• _What to do_:
Set down exactly the lines below, starting at the one that contains "Lemma buildMetadata_year (opfData" and ending at the one that contains "assert (Hconcrete : forall", with both of those lines included and nothing else.

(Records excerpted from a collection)
[Start of Attachment]

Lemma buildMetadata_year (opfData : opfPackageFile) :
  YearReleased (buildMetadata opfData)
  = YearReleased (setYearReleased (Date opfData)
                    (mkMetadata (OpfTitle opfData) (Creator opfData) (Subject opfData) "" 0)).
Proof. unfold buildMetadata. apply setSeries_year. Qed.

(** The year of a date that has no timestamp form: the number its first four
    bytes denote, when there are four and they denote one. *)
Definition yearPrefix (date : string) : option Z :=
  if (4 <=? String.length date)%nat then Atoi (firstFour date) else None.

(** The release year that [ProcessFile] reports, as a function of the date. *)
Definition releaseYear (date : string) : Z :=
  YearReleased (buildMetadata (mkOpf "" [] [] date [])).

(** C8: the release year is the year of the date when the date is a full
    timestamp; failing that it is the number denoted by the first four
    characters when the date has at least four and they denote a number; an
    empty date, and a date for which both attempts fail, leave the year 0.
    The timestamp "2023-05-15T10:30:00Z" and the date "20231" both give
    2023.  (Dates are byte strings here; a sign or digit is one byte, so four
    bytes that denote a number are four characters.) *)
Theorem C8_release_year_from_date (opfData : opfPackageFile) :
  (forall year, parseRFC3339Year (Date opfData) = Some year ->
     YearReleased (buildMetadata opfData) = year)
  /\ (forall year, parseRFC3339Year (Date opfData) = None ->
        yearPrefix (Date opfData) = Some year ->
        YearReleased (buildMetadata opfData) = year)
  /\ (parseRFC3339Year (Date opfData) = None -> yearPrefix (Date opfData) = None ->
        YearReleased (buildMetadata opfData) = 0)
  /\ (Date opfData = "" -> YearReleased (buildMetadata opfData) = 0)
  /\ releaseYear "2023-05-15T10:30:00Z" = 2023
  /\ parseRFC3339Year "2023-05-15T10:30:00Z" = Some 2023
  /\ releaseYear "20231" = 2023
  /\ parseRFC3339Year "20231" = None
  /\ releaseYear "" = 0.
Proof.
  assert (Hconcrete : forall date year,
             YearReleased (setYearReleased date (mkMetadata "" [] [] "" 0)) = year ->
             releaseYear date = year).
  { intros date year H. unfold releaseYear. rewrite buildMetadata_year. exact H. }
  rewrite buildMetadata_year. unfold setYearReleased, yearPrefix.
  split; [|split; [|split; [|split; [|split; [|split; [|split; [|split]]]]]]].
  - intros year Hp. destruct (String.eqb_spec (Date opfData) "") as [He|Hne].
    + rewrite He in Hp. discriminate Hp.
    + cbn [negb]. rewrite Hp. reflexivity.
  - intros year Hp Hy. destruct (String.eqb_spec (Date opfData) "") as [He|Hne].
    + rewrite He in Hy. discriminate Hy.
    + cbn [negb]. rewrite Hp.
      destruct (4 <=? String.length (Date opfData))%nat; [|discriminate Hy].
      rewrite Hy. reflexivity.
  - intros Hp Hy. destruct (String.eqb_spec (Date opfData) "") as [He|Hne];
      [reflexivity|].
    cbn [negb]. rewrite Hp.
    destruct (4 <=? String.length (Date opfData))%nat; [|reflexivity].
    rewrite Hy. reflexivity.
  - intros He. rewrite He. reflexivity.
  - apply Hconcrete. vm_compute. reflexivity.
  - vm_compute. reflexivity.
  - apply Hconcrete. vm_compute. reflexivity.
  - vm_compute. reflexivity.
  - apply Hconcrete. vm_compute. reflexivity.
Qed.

[End of Attachment]
[Start of Attachment]

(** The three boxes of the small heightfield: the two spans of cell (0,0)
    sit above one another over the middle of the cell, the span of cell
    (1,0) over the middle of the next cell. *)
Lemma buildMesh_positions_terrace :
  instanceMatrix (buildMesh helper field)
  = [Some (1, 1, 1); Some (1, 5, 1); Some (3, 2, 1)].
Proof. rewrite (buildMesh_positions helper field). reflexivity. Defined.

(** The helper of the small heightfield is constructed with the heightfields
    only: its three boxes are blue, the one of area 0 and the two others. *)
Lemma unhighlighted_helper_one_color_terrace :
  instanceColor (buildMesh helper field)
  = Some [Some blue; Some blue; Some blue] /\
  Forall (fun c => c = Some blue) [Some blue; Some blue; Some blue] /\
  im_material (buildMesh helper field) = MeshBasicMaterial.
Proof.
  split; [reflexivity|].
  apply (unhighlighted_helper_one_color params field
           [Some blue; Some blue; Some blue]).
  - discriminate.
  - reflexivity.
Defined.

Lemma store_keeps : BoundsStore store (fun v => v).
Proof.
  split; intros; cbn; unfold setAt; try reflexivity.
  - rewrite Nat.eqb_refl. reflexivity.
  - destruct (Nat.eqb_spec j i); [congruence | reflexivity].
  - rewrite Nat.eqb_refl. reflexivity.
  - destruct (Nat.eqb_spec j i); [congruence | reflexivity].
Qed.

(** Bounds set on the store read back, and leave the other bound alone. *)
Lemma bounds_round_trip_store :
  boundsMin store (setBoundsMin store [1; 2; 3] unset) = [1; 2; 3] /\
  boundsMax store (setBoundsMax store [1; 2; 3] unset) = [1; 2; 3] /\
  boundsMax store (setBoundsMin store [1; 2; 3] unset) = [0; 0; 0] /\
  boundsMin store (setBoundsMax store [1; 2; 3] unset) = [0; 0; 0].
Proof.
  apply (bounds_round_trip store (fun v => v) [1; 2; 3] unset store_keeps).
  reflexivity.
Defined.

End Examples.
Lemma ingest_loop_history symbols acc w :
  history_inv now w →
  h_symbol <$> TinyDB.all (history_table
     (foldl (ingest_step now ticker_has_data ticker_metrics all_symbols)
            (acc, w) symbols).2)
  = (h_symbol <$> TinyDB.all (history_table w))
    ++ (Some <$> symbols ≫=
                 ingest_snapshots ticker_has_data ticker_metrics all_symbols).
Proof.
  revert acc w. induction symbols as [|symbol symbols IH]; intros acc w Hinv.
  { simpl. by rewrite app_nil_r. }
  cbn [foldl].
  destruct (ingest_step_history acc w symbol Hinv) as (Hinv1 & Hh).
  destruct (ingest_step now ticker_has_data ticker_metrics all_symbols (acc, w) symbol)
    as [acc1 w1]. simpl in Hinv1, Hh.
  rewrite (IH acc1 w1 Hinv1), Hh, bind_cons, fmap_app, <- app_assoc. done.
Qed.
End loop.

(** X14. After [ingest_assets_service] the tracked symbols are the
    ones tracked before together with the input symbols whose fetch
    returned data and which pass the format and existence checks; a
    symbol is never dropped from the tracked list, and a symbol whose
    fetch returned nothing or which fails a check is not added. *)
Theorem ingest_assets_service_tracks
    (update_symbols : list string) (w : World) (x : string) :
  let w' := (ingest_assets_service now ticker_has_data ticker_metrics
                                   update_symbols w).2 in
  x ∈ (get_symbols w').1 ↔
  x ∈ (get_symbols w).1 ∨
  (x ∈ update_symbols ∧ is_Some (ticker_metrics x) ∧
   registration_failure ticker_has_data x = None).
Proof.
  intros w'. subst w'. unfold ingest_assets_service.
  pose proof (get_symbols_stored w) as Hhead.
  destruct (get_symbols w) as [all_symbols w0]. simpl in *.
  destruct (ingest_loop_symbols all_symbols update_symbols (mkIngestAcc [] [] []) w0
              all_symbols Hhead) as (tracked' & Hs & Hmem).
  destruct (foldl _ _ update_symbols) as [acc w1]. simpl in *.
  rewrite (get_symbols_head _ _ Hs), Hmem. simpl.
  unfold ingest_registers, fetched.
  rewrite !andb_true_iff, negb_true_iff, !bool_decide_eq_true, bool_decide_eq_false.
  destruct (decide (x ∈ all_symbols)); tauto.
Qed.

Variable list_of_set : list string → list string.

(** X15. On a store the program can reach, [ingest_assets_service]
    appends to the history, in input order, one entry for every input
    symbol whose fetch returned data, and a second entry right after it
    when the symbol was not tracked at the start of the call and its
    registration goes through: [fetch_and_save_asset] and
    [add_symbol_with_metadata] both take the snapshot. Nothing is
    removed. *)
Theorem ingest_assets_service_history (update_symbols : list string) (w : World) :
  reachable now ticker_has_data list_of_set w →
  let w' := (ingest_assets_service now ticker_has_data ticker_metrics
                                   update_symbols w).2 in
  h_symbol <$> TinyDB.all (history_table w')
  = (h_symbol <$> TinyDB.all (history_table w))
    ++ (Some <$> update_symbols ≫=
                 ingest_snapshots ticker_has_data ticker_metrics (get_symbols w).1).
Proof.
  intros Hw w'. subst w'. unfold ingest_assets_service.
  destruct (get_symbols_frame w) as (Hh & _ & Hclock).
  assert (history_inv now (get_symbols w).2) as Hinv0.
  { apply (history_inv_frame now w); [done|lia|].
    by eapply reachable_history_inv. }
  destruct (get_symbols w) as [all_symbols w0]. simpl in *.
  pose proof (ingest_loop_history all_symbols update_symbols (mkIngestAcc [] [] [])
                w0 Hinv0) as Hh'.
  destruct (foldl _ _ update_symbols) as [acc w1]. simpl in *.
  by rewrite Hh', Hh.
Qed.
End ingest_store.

[End of Attachment]

• _Answer to this problem_:
Lemma buildMetadata_year (opfData : opfPackageFile) :
  YearReleased (buildMetadata opfData)
  = YearReleased (setYearReleased (Date opfData)
                    (mkMetadata (OpfTitle opfData) (Creator opfData) (Subject opfData) "" 0)).
Proof. unfold buildMetadata. apply setSeries_year. Qed.

(** The year of a date that has no timestamp form: the number its first four
    bytes denote, when there are four and they denote one. *)
Definition yearPrefix (date : string) : option Z :=
  if (4 <=? String.length date)%nat then Atoi (firstFour date) else None.

(** The release year that [ProcessFile] reports, as a function of the date. *)
Definition releaseYear (date : string) : Z :=
  YearReleased (buildMetadata (mkOpf "" [] [] date [])).

(** C8: the release year is the year of the date when the date is a full
    timestamp; failing that it is the number denoted by the first four
    characters when the date has at least four and they denote a number; an
    empty date, and a date for which both attempts fail, leave the year 0.
    The timestamp "2023-05-15T10:30:00Z" and the date "20231" both give
    2023.  (Dates are byte strings here; a sign or digit is one byte, so four
    bytes that denote a number are four characters.) *)
Theorem C8_release_year_from_date (opfData : opfPackageFile) :
  (forall year, parseRFC3339Year (Date opfData) = Some year ->
     YearReleased (buildMetadata opfData) = year)
  /\ (forall year, parseRFC3339Year (Date opfData) = None ->
        yearPrefix (Date opfData) = Some year ->
        YearReleased (buildMetadata opfData) = year)
  /\ (parseRFC3339Year (Date opfData) = None -> yearPrefix (Date opfData) = None ->
        YearReleased (buildMetadata opfData) = 0)
  /\ (Date opfData = "" -> YearReleased (buildMetadata opfData) = 0)
  /\ releaseYear "2023-05-15T10:30:00Z" = 2023
  /\ parseRFC3339Year "2023-05-15T10:30:00Z" = Some 2023
  /\ releaseYear "20231" = 2023
  /\ parseRFC3339Year "20231" = None
  /\ releaseYear "" = 0.
Proof.
  assert (Hconcrete : forall date year,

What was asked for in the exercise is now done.